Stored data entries
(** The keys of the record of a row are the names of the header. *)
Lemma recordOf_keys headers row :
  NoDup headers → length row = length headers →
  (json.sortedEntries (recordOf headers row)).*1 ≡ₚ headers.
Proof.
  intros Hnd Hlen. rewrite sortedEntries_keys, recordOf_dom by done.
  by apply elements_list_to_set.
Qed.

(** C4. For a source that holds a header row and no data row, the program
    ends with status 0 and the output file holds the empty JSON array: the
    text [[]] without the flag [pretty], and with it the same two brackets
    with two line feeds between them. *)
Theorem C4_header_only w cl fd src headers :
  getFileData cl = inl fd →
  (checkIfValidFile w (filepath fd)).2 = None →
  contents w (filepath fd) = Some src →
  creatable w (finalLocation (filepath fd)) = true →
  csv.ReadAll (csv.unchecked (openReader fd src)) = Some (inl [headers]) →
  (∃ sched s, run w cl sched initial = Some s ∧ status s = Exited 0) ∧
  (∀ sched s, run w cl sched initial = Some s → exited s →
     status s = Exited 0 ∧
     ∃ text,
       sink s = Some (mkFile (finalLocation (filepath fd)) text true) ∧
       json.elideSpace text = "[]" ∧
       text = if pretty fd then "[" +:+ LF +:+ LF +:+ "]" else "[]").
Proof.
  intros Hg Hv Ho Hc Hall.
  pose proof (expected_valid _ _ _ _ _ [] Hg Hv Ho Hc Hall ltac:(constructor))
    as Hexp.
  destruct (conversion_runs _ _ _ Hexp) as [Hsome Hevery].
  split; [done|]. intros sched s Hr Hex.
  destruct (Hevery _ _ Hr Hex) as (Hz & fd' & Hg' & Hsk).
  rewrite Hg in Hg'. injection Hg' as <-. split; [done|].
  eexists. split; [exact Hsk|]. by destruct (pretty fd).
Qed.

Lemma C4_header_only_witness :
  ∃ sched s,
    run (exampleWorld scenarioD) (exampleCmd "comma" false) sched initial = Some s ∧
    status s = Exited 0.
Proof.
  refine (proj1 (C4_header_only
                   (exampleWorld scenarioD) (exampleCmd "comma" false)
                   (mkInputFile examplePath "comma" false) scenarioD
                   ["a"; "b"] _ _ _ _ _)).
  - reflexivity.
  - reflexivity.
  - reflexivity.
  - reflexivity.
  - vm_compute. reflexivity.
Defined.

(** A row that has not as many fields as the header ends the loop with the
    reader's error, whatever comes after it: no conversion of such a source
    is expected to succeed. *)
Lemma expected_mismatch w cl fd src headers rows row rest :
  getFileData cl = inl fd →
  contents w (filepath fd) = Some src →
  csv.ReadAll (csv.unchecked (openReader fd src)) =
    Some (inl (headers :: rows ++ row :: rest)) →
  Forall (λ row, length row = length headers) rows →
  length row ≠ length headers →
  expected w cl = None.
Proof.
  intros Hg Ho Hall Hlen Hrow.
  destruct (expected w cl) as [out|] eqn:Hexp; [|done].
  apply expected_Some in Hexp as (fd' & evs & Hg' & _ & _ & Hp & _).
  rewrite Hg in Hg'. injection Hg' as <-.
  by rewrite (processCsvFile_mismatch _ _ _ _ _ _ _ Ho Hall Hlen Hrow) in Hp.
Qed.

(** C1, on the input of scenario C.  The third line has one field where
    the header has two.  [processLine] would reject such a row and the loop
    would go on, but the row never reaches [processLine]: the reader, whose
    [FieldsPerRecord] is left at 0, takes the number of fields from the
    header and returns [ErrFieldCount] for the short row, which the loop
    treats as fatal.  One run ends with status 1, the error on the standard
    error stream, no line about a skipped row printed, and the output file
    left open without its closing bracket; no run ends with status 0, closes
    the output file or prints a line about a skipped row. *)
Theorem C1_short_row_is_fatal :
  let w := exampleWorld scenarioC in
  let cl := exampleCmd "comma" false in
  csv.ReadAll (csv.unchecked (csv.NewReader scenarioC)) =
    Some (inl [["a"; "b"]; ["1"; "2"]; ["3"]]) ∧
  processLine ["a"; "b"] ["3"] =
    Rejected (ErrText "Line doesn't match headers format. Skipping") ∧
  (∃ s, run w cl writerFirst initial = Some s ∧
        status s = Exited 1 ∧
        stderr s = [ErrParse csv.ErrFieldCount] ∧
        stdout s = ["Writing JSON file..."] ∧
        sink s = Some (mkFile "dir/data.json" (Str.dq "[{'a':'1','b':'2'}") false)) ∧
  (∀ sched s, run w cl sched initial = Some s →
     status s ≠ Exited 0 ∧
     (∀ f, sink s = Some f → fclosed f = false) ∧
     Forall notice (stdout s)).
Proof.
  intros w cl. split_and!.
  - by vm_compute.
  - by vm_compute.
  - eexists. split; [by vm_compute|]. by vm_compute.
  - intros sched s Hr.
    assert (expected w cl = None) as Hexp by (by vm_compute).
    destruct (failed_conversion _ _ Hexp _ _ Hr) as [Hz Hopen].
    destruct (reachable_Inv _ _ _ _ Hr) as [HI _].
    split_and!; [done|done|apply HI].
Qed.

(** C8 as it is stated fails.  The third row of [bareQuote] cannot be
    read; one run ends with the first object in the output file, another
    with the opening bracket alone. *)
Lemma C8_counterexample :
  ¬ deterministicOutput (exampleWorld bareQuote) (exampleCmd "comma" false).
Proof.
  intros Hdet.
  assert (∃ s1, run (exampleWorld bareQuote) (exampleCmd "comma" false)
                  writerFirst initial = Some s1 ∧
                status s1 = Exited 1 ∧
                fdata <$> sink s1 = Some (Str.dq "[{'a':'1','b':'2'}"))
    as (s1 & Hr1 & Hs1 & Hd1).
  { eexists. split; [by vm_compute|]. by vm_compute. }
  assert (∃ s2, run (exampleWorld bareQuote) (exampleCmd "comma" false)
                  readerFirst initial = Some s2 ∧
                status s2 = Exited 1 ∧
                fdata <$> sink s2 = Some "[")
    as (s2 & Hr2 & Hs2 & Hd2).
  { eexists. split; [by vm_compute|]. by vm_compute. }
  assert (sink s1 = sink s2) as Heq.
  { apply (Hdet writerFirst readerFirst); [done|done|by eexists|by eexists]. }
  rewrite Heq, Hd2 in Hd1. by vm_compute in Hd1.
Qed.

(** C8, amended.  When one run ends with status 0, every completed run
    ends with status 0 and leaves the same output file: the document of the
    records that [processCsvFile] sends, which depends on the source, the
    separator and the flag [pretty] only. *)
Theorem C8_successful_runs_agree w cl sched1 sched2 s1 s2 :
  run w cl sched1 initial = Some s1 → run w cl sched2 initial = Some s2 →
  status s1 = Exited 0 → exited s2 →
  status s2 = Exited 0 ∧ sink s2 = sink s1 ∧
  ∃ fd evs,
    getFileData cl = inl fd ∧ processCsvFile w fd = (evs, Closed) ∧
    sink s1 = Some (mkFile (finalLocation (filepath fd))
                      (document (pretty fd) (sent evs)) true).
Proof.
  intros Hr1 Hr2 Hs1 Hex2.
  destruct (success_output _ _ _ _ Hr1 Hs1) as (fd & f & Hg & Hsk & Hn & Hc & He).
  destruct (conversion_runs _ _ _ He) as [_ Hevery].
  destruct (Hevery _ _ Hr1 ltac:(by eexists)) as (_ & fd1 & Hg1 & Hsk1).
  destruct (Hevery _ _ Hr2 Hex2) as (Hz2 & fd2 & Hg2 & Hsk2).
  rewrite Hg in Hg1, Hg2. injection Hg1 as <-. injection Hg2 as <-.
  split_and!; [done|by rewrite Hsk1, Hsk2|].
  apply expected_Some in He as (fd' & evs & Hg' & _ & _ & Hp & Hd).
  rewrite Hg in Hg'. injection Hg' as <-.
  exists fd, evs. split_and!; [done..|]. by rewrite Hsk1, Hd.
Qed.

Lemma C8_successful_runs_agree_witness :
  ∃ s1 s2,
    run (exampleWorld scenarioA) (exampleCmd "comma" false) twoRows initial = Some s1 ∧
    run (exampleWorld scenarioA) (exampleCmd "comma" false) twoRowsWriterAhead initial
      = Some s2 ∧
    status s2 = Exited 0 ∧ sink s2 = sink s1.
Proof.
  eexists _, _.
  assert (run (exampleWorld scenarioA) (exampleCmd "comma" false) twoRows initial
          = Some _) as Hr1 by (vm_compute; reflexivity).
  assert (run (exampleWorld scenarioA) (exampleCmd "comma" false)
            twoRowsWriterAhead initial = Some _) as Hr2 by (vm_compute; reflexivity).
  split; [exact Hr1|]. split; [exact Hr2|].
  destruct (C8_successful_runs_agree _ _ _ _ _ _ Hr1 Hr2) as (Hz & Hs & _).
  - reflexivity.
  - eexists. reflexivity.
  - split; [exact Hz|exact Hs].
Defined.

• ASSIGNMENT: Please transcribe only the lines in the records above running from the line that has "let cl := exampleCmd" through the line that has "- intros sched s Hr.", both included, exactly as they appear.

• TASK RESPONSE:
  let cl := exampleCmd "comma" false in
  csv.ReadAll (csv.unchecked (csv.NewReader scenarioC)) =
    Some (inl [["a"; "b"]; ["1"; "2"]; ["3"]]) ∧
  processLine ["a"; "b"] ["3"] =
    Rejected (ErrText "Line doesn't match headers format. Skipping") ∧
  (∃ s, run w cl writerFirst initial = Some s ∧
        status s = Exited 1 ∧
        stderr s = [ErrParse csv.ErrFieldCount] ∧
        stdout s = ["Writing JSON file..."] ∧
        sink s = Some (mkFile "dir/data.json" (Str.dq "[{'a':'1','b':'2'}") false)) ∧
  (∀ sched s, run w cl sched initial = Some s →
     status s ≠ Exited 0 ∧
     (∀ f, sink s = Some f → fclosed f = false) ∧
     Forall notice (stdout s)).
Proof.
  intros w cl. split_and!.
  - by vm_compute.
  - by vm_compute.
  - eexists. split; [by vm_compute|]. by vm_compute.
  - intros sched s Hr.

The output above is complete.